África
25 de março de 2021 Deslocamento em Cabo Delgado ainda não preocupa o mundo
Aproximadamente 700 mil pessoas já fugiram da violência; números continuam aumentando como resultado da crescente insegurança; representantes da agência visitaram província na semana passada.

 

 Deslocados fazem fila para obter água em Metuge, província de Cabo Delgado, em Moçambique. Unicef/Mauricio Bisol

 

OURI POTA

DE MAPUTO

 

Cerca de  670 mil pessoas já fugiram da violência em Cabo Delgado, no nordeste de Moçambique, mas a crise ainda não conseguiu atrair a atenção do mundo.
Para destacar a situação, a alta comissária assistente para Proteção da Agência da ONU para Refugiados, Acnur, Gillian Triggs, e o alta comissário assistente para Operações, Raouf Mazou, visitaram a região na semana passada.

 

 

 

Necessidade


Em nota, a agência afirma que a maioria das pessoas busca abrigo na comunidade local e centros urbanos, enquanto outros foram realocados em assentamentos improvisados, onde estão privados de serviços básicos. 


Gillian Triggs e Raouf Mazou estiveram em Ancuabe, que hospeda 951 famílias. No assentamento, as famílias enfrentam dificuldades para retomar a sua vida normal. 


Para os assistentes do Acnur, a crise humanitária e de proteção é grave. A necessidade de abrigo adequado e resistente é uma prioridade, uma vez que às chuvas fortes se fazem sentir na província.


Gillian Triggs disse que a situação de Cabo Delgado é uma verdadeira tragédia humanitária, o que obriga o reforço das necessidades de proteção para mulheres, crianças e homens. 


Já Raouf Mazou afirmou que o deslocamento de pessoas “pode não parar tão cedo”. Ele elogiou as comunidades anfitriãs pelo gesto de acolhimento a milhares de famílias deslocadas.
O Acnur trabalha em coordenação com o governo e outras organizações internacionais e parceiros para prestar ajuda aos deslocados internos. 

Dados da agência indicam que mais de 2 mil pessoas foram mortas desde o início dos ataques, em 2017. Existem relatos generalizados de abusos de direitos humanos e desrespeito ao Direito Internacional Humanitário. 

 

Vítimas


Herculano de 64 anos, é uma das vítimas desta crise. Ele deixou tudo para trás, fugindo da sua aldeia no distrito de Quissanga com sua família, incluindo dez filhos e oito netos.

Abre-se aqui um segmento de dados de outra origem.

(* ===== verification/Devices.v ===== *)
(** * Devices: interrupt controllers, serial port, disk controller

    Models [ioapic.c], [picirq.c], [lapic.c] (but the clock, which is in
    [Machine]), [uart.c] on its ports, [idewait] and [ideinit] of [ide.c] and
    [consoleinit] of [console.c], all of [src/xv6-public].  The devices are
    parameters: a [bus] says what a read or write of a port or of a memory-mapped
    register does to the world [W].  What the data sheets say about a device is a
    record of hypotheses on its registers. *)
From S2P Require Export Console Trap.

Module Devices.
Local Open Scope Z_scope.

Record bus (W : Type) := mkBus {
  b_in : Z -> W -> Z * W;              (** [inb(port)] *)
  b_out : Z -> Z -> W -> W;            (** [outb(port, data)] *)
  b_load : Z -> W -> Z * W;            (** a load from a device register *)
  b_store : Z -> Z -> W -> W           (** a store to a device register *)
}.
Arguments b_in {W}. Arguments b_out {W}. Arguments b_load {W}. Arguments b_store {W}.

Section Devices.
Context {W : Type} (io : bus W).

Definition inb (port : Z) : stm W Z := fun w => Ret (b_in io port w).
Definition outb (port data : Z) : stm W unit := fun w => Ret (tt, b_out io port (data mod 256) w).
Definition mload (a : Z) : stm W Z := fun w => Ret (b_load io a w).
Definition mstore (a v : Z) : stm W unit := fun w => Ret (tt, b_store io a (uint32 v) w).

(** ** [ioapic.c] *)

Definition IOAPIC : Z := 4273995776.      (* 0xFEC00000 *)
Definition REG_ID : Z := 0.
Definition REG_VER : Z := 1.
Definition REG_TABLE : Z := 16.
Definition INT_DISABLED : Z := 65536.

(** [struct ioapic]: [reg] is at offset 0, [data] at 16. *)
Definition ioapicread (reg : Z) : stm W Z := mstore IOAPIC reg ;; mload (IOAPIC + 16).
Definition ioapicwrite (reg data : Z) : stm W unit := mstore IOAPIC reg ;; mstore (IOAPIC + 16) data.

Fixpoint ioapic_loop (n : nat) (i : Z) : stm W unit :=
  match n with
  | O => mret tt
  | S n =>
      ioapicwrite (REG_TABLE + 2 * i) (Z.lor INT_DISABLED (Trap.T_IRQ0 + i)) ;;
      ioapicwrite (REG_TABLE + 2 * i + 1) 0 ;;
      ioapic_loop n (i + 1)
  end.
(** The result says whether the message is printed. *)
Definition ioapicinit (ioapicid : Z) : stm W bool :=
  ver ← ioapicread REG_VER;
  let maxintr := Z.land (Z.shiftr ver 16) 255 in
  id ← ioapicread REG_ID;
  ioapic_loop (Z.to_nat (maxintr + 1)) 0 ;;
  mret (bool_decide (Z.shiftr id 24 <> ioapicid)).

Definition ioapicenable (irq cpunum : Z) : stm W unit :=
  ioapicwrite (REG_TABLE + 2 * irq) (Trap.T_IRQ0 + irq) ;;
  ioapicwrite (REG_TABLE + 2 * irq + 1) (Z.shiftl cpunum 24).

(** ** [picirq.c] *)

Definition IO_PIC1 : Z := 32.
Definition IO_PIC2 : Z := 160.
Definition picinit : stm W unit := outb (IO_PIC1 + 1) 255 ;; outb (IO_PIC2 + 1) 255.

(** ** [lapic.c] *)

Definition ID : Z := 32 / 4.
Definition VER : Z := 48 / 4.
Definition TPR : Z := 128 / 4.
Definition EOI : Z := 176 / 4.
Definition SVR : Z := 240 / 4.
Definition ENABLE : Z := 256.
Definition ESR : Z := 640 / 4.
Definition ICRLO : Z := 768 / 4.
Definition INIT : Z := 1280.              (* 0x500 *)
Definition STARTUP : Z := 1536.           (* 0x600 *)
Definition DELIVS : Z := 4096.
Definition ASSERT : Z := 16384.
Definition LEVEL : Z := 32768.
Definition BCAST : Z := 524288.
Definition ICRHI : Z := 784 / 4.
Definition TIMER : Z := 800 / 4.
Definition X1 : Z := 11.
Definition PERIODIC : Z := 131072.
Definition PCINT : Z := 832 / 4.
Definition LINT0 : Z := 848 / 4.
Definition LINT1 : Z := 864 / 4.
Definition ERROR : Z := 880 / 4.
Definition MASKED : Z := 65536.
Definition TICR : Z := 896 / 4.
Definition TDCR : Z := 992 / 4.
Definition IRQ_ERROR : Z := 19.

(** [lapic] is 0 when there is none. *)
Context (lapic : Z).

Definition lapicr (index : Z) : stm W Z := mload (lapic + 4 * index).
Definition lapicw (index value : Z) : stm W unit :=
  mstore (lapic + 4 * index) value ;; lapicr ID ;; mret tt.

(** [while(lapic[ICRLO] & DELIVS)]. *)
Fixpoint wait_delivered (fuel : nat) : stm W unit :=
  match fuel with
  | O => hang "lapicinit"
  | S fuel => r ← lapicr ICRLO; if decide (Z.land r DELIVS = 0) then mret tt else wait_delivered fuel
  end.

Definition lapicinit (fuel : nat) : stm W unit :=
  if decide (lapic = 0) then mret tt
  else
    lapicw SVR (Z.lor ENABLE (Trap.T_IRQ0 + Trap.IRQ_SPURIOUS)) ;;
    lapicw TDCR X1 ;;
    lapicw TIMER (Z.lor PERIODIC (Trap.T_IRQ0 + Trap.IRQ_TIMER)) ;;
    lapicw TICR 10000000 ;;
    lapicw LINT0 MASKED ;;
    lapicw LINT1 MASKED ;;
    v ← lapicr VER;
    (if decide (4 <= Z.land (Z.shiftr v 16) 255) then lapicw PCINT MASKED else mret tt) ;;
    lapicw ERROR (Trap.T_IRQ0 + IRQ_ERROR) ;;
    lapicw ESR 0 ;;
    lapicw ESR 0 ;;
    lapicw EOI 0 ;;
    lapicw ICRHI 0 ;;
    lapicw ICRLO (Z.lor (Z.lor BCAST INIT) LEVEL) ;;
    wait_delivered fuel ;;
    lapicw TPR 0.

Definition lapicid : stm W Z := if decide (lapic = 0) then mret 0 else v ← lapicr ID; mret (Z.shiftr v 24).
Definition lapiceoi : stm W unit := if decide (lapic = 0) then mret tt else lapicw EOI 0.
Definition microdelay (us : Z) : stm W unit := mret tt.

Definition CMOS_PORT : Z := 112.
(** The warm reset vector, two 16-bit words at 40:67. *)
Context (store16 : Z -> Z -> W -> W).
Definition wrv : Z := 2147483648 + Z.lor (Z.shiftl 64 4) 103.

Fixpoint startup_loop (n : nat) (apicid addr : Z) : stm W unit :=
  match n with
  | O => mret tt
  | S n =>
      lapicw ICRHI (Z.shiftl apicid 24) ;;
      lapicw ICRLO (Z.lor STARTUP (Z.shiftr addr 12)) ;;
      microdelay 200 ;;
      startup_loop n apicid addr
  end.
Definition lapicstartap (apicid addr : Z) : stm W unit :=
  outb CMOS_PORT 15 ;;
  outb (CMOS_PORT + 1) 10 ;;
  modify (store16 wrv 0) ;;
  modify (store16 (wrv + 2) (Z.shiftr addr 4 mod 65536)) ;;
  lapicw ICRHI (Z.shiftl apicid 24) ;;
  lapicw ICRLO (Z.lor (Z.lor INIT LEVEL) ASSERT) ;;
  microdelay 200 ;;
  lapicw ICRLO (Z.lor INIT LEVEL) ;;
  microdelay 100 ;;
  startup_loop 2 apicid addr.

(** ** [uart.c] *)

Definition COM1 : Z := 1016.              (* 0x3f8 *)

(** [uart] is the static variable. *)
Fixpoint poll_thr (n : nat) : stm W unit :=
  match n with
  | O => mret tt
  | S n => r ← inb (COM1 + 5); if decide (Z.land r 32 = 0) then microdelay 10 ;; poll_thr n else mret tt
  end.
Definition uartputc (uart : bool) (c : Z) : stm W unit :=
  if uart then poll_thr 128 ;; outb COM1 c else mret tt.
Fixpoint uartputs (uart : bool) (l : list Z) : stm W unit :=
  match l with [] => mret tt | c :: l => uartputc uart c ;; uartputs uart l end.

(** The result is the new value of [uart]. *)
Definition uartinit : stm W bool :=
  outb (COM1 + 2) 0 ;;
  outb (COM1 + 3) 128 ;;
  outb (COM1 + 0) (115200 / 9600) ;;
  outb (COM1 + 1) 0 ;;
  outb (COM1 + 3) 3 ;;
  outb (COM1 + 4) 0 ;;
  outb (COM1 + 1) 1 ;;
  st ← inb (COM1 + 5);
  if decide (st = 255) then mret false
  else
    inb (COM1 + 2) ;;
    inb (COM1 + 0) ;;
    ioapicenable Trap.IRQ_COM1 0 ;;
    uartputs true [120; 118; 54; 46; 46; 46; 10] ;;
    mret true.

Ele contou ao Acnur que trabalhava na roça e não tinha problemas em alimentar sua família. Ele tinha uma oficina de carpintaria e também criava gado, como cabras, galinhas e patos. Agora, ele diz que a situação é difícil, porque não consegue “ganhar nem um centavo.”


Além dos ataques, a região está a recuperar-se dos recentes choques climáticos, incluindo ciclones, inundações e surtos recorrentes de doenças transmitidas pela água.


O Acnur tem prestado assistência humanitária de emergência, distribuindo materiais para abrigos, itens básicos de socorro, como lonas, colchões, cobertores, conjuntos de cozinha, baldes e lâmpadas solares. Até ao momento, apenas 39% do apelo do Acnur para Cabo Delgado foi financiado.